Uszczuplona gromadka wkrótce stanęła nad Iseną, przeprawiła się na drugi brzeg, gdzie ciągnęły się rozległe pustkowia, i skręcając ku północy, posuwała się wzdłuż granic Dunlandu...
Za Dunlandem znaleźli się w krainie bezludnej, gdzie nawet zwierza lub ptaka rzadko się widywało, i jechali przez las schodzący tu ze wzgórz u podnóży Gór Mglistych, które mieli teraz wciąż po prawej ręce.

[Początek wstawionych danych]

(* ===== verification/Config.v ===== *)
(** * Configuration: [internal/platform/config.go]

    The environment is a function from names to values (the empty string when unset);
    [strconv.ParseFloat] and [time.ParseDuration] are parameters, [Atoi] and [ParseBool]
    are written out. *)

From S2P Require Import Prelude.

Record Config := {
  cg_IdentityDir : string; cg_AgentName : string;
  cg_LLMProvider : string; cg_LLMModel : string; cg_LLMAPIKey : string; cg_LLMEndpoint : string;
  cg_LLMProfile : string;
  cg_LLMSecondaryProvider : string; cg_LLMSecondaryEndpoint : string; cg_LLMSecondaryModel : string;
  cg_LLMSecondaryAPIKey : string; cg_LLMSecondaryRole : string;
  cg_EmbedProvider : string; cg_EmbedModel : string; cg_EmbedAPIKey : string; cg_EmbedDimensions : Z;
  cg_DatabaseDSN : string;
  cg_TokenBudget : Z; cg_HardFloorTokens : Z; cg_SessionTrigger : string; cg_WorkspaceDir : string;
  cg_PAVelocityThreshold : float64; cg_BridgeAbstainRate : float64;
  cg_BeliefDecayRate : float64; cg_InferenceDecayBase : float64; cg_StaleThreshold : float64;
  cg_ContradictionRetrievalProbability : float64; cg_ConvergenceRatioThreshold : float64;
  cg_ConvergenceNudgeCooldown : Z; cg_ConvergenceWindowSize : Z;
  cg_TelemetryEnabled : bool;
  cg_SandboxMode : string; cg_SandboxAllowedPaths : string; cg_SandboxBlockedCmds : string;
  cg_SandboxUser : string; cg_RuntimeDir : string; cg_AdvisorConfigPath : string;
  cg_LLMRequestTimeout : Z;
  cg_DiscordToken : string; cg_DiscordChannelIDs : string; cg_DiscordPollSecs : Z;
  cg_AegisTrustSkepticalPrior : float64; cg_AegisTrustRampN : Z; cg_AegisOutboundPathPrefixes : string;
  cg_SkipWitnessCheck : bool }.

(** ** [strconv] *)

(** [Atoi]: an optional sign and decimal digits, in the range of an int. *)
Fixpoint digits_value (s : string) (acc : Z) : option Z :=
  match s with
  | "" => Some acc
  | String c r =>
      if (48 <=? ascii_code c) && (ascii_code c <=? 57)
      then digits_value r (10 * acc + (ascii_code c - 48)) else None
  end.
Definition in_int64b (z : Z) : bool := (int64_min <=? z) && (z <=? int64_max).
Definition Atoi (s : string) : option Z :=
  let unsigned (t : string) := if str_empty t then None else digits_value t 0 in
  let v := if has_prefix s "-" then Z.opp <$> unsigned (str_drop 1 s)
           else if has_prefix s "+" then unsigned (str_drop 1 s) else unsigned s in
  match v with Some z => if in_int64b z then Some z else None | None => None end.

Definition ParseBool (s : string) : option bool :=
  if one_of s ["1"; "t"; "T"; "true"; "TRUE"; "True"] then Some true
  else if one_of s ["0"; "f"; "F"; "false"; "FALSE"; "False"] then Some false else None.

Section Load.
Variable ParseFloat : string -> option float64.
Variable ParseDuration : string -> option Z.
Variable Getenv : string -> string.

Definition envStr (key def : string) : string := str_or (Getenv key) def.
(** [envInt], [envFloat], [envBool] and [envDuration]: unset or unparseable is the default. *)
Definition env_parsed {A} (parse : string -> option A) (key : string) (def : A) : A :=
  let v := Getenv key in if str_empty v then def else default def (parse v).
Definition envInt : string -> Z -> Z := env_parsed Atoi.
Definition envFloat : string -> float64 -> float64 := env_parsed ParseFloat.
Definition envBool : string -> bool -> bool := env_parsed ParseBool.
Definition envDuration : string -> Z -> Z := env_parsed ParseDuration.

Definition clampFloat (v lo hi : float64) : float64 :=
  if fltb v lo then lo else if fgtb v hi then hi else v.
Definition clampInt (v lo hi : Z) : Z := if v <? lo then lo else if hi <? v then hi else v.

Definition set_budgets (budget floor : Z) (c : Config) : Config :=
  {| cg_IdentityDir := cg_IdentityDir c; cg_AgentName := cg_AgentName c;
     cg_LLMProvider := cg_LLMProvider c; cg_LLMModel := cg_LLMModel c; cg_LLMAPIKey := cg_LLMAPIKey c;
     cg_LLMEndpoint := cg_LLMEndpoint c; cg_LLMProfile := cg_LLMProfile c;
     cg_LLMSecondaryProvider := cg_LLMSecondaryProvider c;
     cg_LLMSecondaryEndpoint := cg_LLMSecondaryEndpoint c;
     cg_LLMSecondaryModel := cg_LLMSecondaryModel c; cg_LLMSecondaryAPIKey := cg_LLMSecondaryAPIKey c;
     cg_LLMSecondaryRole := cg_LLMSecondaryRole c;
     cg_EmbedProvider := cg_EmbedProvider c; cg_EmbedModel := cg_EmbedModel c;
     cg_EmbedAPIKey := cg_EmbedAPIKey c; cg_EmbedDimensions := cg_EmbedDimensions c;
     cg_DatabaseDSN := cg_DatabaseDSN c; cg_TokenBudget := budget; cg_HardFloorTokens := floor;
     cg_SessionTrigger := cg_SessionTrigger c; cg_WorkspaceDir := cg_WorkspaceDir c;
     cg_PAVelocityThreshold := cg_PAVelocityThreshold c; cg_BridgeAbstainRate := cg_BridgeAbstainRate c;
     cg_BeliefDecayRate := cg_BeliefDecayRate c; cg_InferenceDecayBase := cg_InferenceDecayBase c;
     cg_StaleThreshold := cg_StaleThreshold c;
     cg_ContradictionRetrievalProbability := cg_ContradictionRetrievalProbability c;
     cg_ConvergenceRatioThreshold := cg_ConvergenceRatioThreshold c;
     cg_ConvergenceNudgeCooldown := cg_ConvergenceNudgeCooldown c;
     cg_ConvergenceWindowSize := cg_ConvergenceWindowSize c;
     cg_TelemetryEnabled := cg_TelemetryEnabled c; cg_SandboxMode := cg_SandboxMode c;
     cg_SandboxAllowedPaths := cg_SandboxAllowedPaths c; cg_SandboxBlockedCmds := cg_SandboxBlockedCmds c;
     cg_SandboxUser := cg_SandboxUser c; cg_RuntimeDir := cg_RuntimeDir c;
     cg_AdvisorConfigPath := cg_AdvisorConfigPath c; cg_LLMRequestTimeout := cg_LLMRequestTimeout c;
     cg_DiscordToken := cg_DiscordToken c; cg_DiscordChannelIDs := cg_DiscordChannelIDs c;
     cg_DiscordPollSecs := cg_DiscordPollSecs c;
     cg_AegisTrustSkepticalPrior := cg_AegisTrustSkepticalPrior c;
     cg_AegisTrustRampN := cg_AegisTrustRampN c;
     cg_AegisOutboundPathPrefixes := cg_AegisOutboundPathPrefixes c;
     cg_SkipWitnessCheck := cg_SkipWitnessCheck c |}.

Definition validate (c : Config) : result Config :=
  if str_empty (cg_LLMProvider c) then Err (ENew "LLM_PROVIDER is required")
  else if str_empty (cg_DatabaseDSN c) then Err (ENew "DATABASE_DSN is required")
  else if cg_TokenBudget c <=? 0 then Err (ENew "TOKEN_BUDGET must be positive")
  else if cg_HardFloorTokens c <=? 0 then Err (ENew "HARD_FLOOR_TOKENS must be positive")
  else if cg_TokenBudget c <=? cg_HardFloorTokens c then Ok (set_budgets 200000 1500 c)
  else Ok c.

Definition Load : result Config :=
  wrap_err "config validation" (validate
  {| cg_IdentityDir := envStr "IDENTITY_DIR" "./identity";
     cg_AgentName := envStr "AGENT_NAME" "aurora";
     cg_LLMProvider := envStr "LLM_PROVIDER" "openai";
     cg_LLMModel := envStr "LLM_MODEL" "";
     cg_LLMAPIKey := envStr "LLM_API_KEY" "";
     cg_LLMEndpoint := envStr "LLM_ENDPOINT" "";
     cg_LLMProfile := envStr "LLM_PROFILE" "enforce-eager";
     cg_LLMSecondaryProvider := envStr "LLM_SECONDARY_PROVIDER" "";
     cg_LLMSecondaryEndpoint := envStr "LLM_SECONDARY_ENDPOINT" "";
     cg_LLMSecondaryModel := envStr "LLM_SECONDARY_MODEL" "";
     cg_LLMSecondaryAPIKey := envStr "LLM_SECONDARY_API_KEY" "";
     cg_LLMSecondaryRole := envStr "LLM_SECONDARY_ROLE" "";
     cg_EmbedProvider := envStr "EMBED_PROVIDER" "voyage";
     cg_EmbedModel := envStr "EMBED_MODEL" "voyage-3.5";
     cg_EmbedAPIKey := envStr "EMBED_API_KEY" "";
     cg_EmbedDimensions := envInt "EMBED_DIMENSIONS" 1024;
     cg_DatabaseDSN := envStr "DATABASE_DSN" "sqlite://./agent.db";
     cg_TokenBudget := envInt "TOKEN_BUDGET" 200000;
     cg_HardFloorTokens := envInt "HARD_FLOOR_TOKENS" 1500;
     cg_SessionTrigger := envStr "SESSION_TRIGGER" "heartbeat";
     cg_WorkspaceDir := envStr "WORKSPACE_DIR" "./workspace";
     cg_PAVelocityThreshold := envFloat "PA_VELOCITY_THRESHOLD" (f_lit 28 100);
     cg_BridgeAbstainRate := envFloat "BRIDGE_ABSTAIN_RATE" (f_lit 20 100);
     cg_BeliefDecayRate := envFloat "BELIEF_DECAY_RATE" (f_lit 5 100);
     cg_InferenceDecayBase := envFloat "INFERENCE_DECAY_BASE" (f_lit 90 100);
     cg_StaleThreshold := envFloat "STALE_THRESHOLD" (f_lit 20 100);
     cg_ContradictionRetrievalProbability :=
       clampFloat (envFloat "CONTRADICTION_RETRIEVAL_PROBABILITY" (f_lit 30 100)) f_zero (f_of_Z 1);
     cg_ConvergenceRatioThreshold :=
       clampFloat (envFloat "CONVERGENCE_RATIO_THRESHOLD" (f_lit 60 100)) f_zero (f_of_Z 1);
     cg_ConvergenceNudgeCooldown := clampInt (envInt "CONVERGENCE_NUDGE_COOLDOWN" 5) 1 20;
     cg_ConvergenceWindowSize := clampInt (envInt "CONVERGENCE_WINDOW_SIZE" 10) 3 50;
     cg_TelemetryEnabled := envBool "TELEMETRY_ENABLED" true;
     cg_SandboxMode := envStr "SANDBOX_MODE" "user";
     cg_SandboxAllowedPaths := envStr "SANDBOX_ALLOWED_PATHS" "";
     cg_SandboxBlockedCmds := envStr "SANDBOX_BLOCKED_CMDS" "";
     cg_SandboxUser := envStr "SANDBOX_USER" "";
     cg_RuntimeDir := envStr "RUNTIME_DIR" "./run";
     cg_AdvisorConfigPath := envStr "ADVISOR_CONFIG" "";
     cg_DiscordToken := envStr "DISCORD_TOKEN" "";
     cg_DiscordChannelIDs := envStr "DISCORD_CHANNEL_IDS" "";
     cg_DiscordPollSecs := envInt "DISCORD_POLL_SECONDS" 30;
     cg_LLMRequestTimeout := envDuration "LLM_REQUEST_TIMEOUT" (10 * minute);
     cg_SkipWitnessCheck := envBool "SKIP_WITNESS_CHECK" false;
     cg_AegisTrustSkepticalPrior := envFloat "AEGIS_TRUST_SKEPTICAL_PRIOR" (f_lit 40 100);
     cg_AegisTrustRampN := envInt "AEGIS_TRUST_RAMP_N" 5;
     cg_AegisOutboundPathPrefixes := envStr "AEGIS_OUTBOUND_PATH_PREFIXES" "/home/,/etc/,/opt/,/storage/" |}).

(** ** Properties *)

Lemma envStr_nonempty key def : def <> "" -> str_empty (envStr key def) = false.
Proof.
  intros Hd. unfold envStr, str_or. destruct (str_empty (Getenv key)) eqn:E; [|done].
  destruct (str_empty def) eqn:E2; [|done]. by apply str_empty_true in E2.
Qed.
Lemma clampInt_range v lo hi : lo <= hi -> lo <= clampInt v lo hi <= hi.
Proof. unfold clampInt. intros ?. destruct (Z.ltb_spec v lo), (Z.ltb_spec hi v); lia. Qed.
(** A NaN is neither below nor above: it passes. *)
Lemma clampFloat_range v lo hi : fltb hi lo = false ->
  fltb (clampFloat v lo hi) lo = false /\ fgtb (clampFloat v lo hi) hi = false.
Proof.
  unfold clampFloat, fgtb. intros Hlh. destruct (fltb v lo) eqn:E1; [by rewrite fltb_irrefl|].
  destruct (SFltb hi v) eqn:E2; [|done]. fold (fltb hi hi). by rewrite fltb_irrefl.
Qed.

(** What [Load] accepts and delivers. Loading fails exactly when the token budget or the
    hard floor is not positive; otherwise the budget exceeds the floor, which is positive
    (both are reset to their defaults when the environment has them the wrong way round),
    the settings the construction of the application turns on are the environment's or
    their defaults, and the clamped settings are in their ranges, NaN apart. *)
Theorem Load_exact :
  let budget := envInt "TOKEN_BUDGET" 200000 in
  let floor := envInt "HARD_FLOOR_TOKENS" 1500 in
  match Load with
  | Err e =>
      (budget <= 0 /\ e = EWrap "config validation" (ENew "TOKEN_BUDGET must be positive")) \/
      (0 < budget /\ floor <= 0 /\ e = EWrap "config validation" (ENew "HARD_FLOOR_TOKENS must be positive"))
  | Ok c =>
      0 < budget /\ 0 < floor /\ 0 < cg_HardFloorTokens c < cg_TokenBudget c /\
      (floor < budget -> cg_TokenBudget c = budget /\ cg_HardFloorTokens c = floor) /\
      cg_DatabaseDSN c = envStr "DATABASE_DSN" "sqlite://./agent.db" /\ cg_DatabaseDSN c <> "" /\
      cg_LLMProvider c = envStr "LLM_PROVIDER" "openai" /\ cg_LLMEndpoint c = envStr "LLM_ENDPOINT" "" /\
      cg_SessionTrigger c = envStr "SESSION_TRIGGER" "heartbeat" /\
      cg_EmbedAPIKey c = envStr "EMBED_API_KEY" "" /\
      (forall x, x ∈ [cg_ContradictionRetrievalProbability c; cg_ConvergenceRatioThreshold c] ->
         fltb x f_zero = false /\ fgtb x (f_of_Z 1) = false) /\
      1 <= cg_ConvergenceNudgeCooldown c <= 20 /\ 3 <= cg_ConvergenceWindowSize c <= 50
  end.
Proof.
  cbn zeta. unfold Load, validate. cbn [cg_LLMProvider cg_DatabaseDSN cg_TokenBudget cg_HardFloorTokens].
  rewrite !envStr_nonempty by done.
  assert (Hdsn : envStr "DATABASE_DSN" "sqlite://./agent.db" <> "").
  { intros E. assert (H := envStr_nonempty "DATABASE_DSN" "sqlite://./agent.db" ltac:(done)).
    by rewrite E in H. }
  assert (Hf : fltb (f_of_Z 1) f_zero = false) by (by vm_compute).
  destruct (Z.leb_spec (envInt "TOKEN_BUDGET" 200000) 0); [by left|].
  destruct (Z.leb_spec (envInt "HARD_FLOOR_TOKENS" 1500) 0); [by right|].
  destruct (Z.leb_spec (envInt "TOKEN_BUDGET" 200000) (envInt "HARD_FLOOR_TOKENS" 1500)); cbn;
    (split_and!; try done; try lia; try (by apply clampInt_range));
    intros x [->|[->|Hx%elem_of_nil]%elem_of_cons]%elem_of_cons; try done; by apply clampFloat_range.
Qed.
End Load.

Example Atoi_ex : (Atoi "-12", Atoi "+7", Atoi "", Atoi "1_0", Atoi "9223372036854775808")
  = (Some (-12), Some 7, None, None, None).
Proof. by vm_compute. Qed.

Następnego dnia wkroczyli do północnego Dunlandu; nikt tam teraz nie mieszkał, choć kraina była zielona i pełna uroku. Wrzesień zaczął się złotymi dniami i srebrnymi nocami, oni zaś wędrowali bez pośpiechu, aż wreszcie dotarli do Łabędzianki i odnaleźli stary bród na wschód od wodospadu, którym rzeka przelewala się gwałtownie na położone niżej łęgi. Daleko na zachodzie mgliście przezierał obraz mokradeł i ostrowów, wśród których nurt wił się, by na koniec wpłynąć do Szarej Wody. Bez liku łabędzi zamieszkiwało ową zarośnięta trzcinami krainę.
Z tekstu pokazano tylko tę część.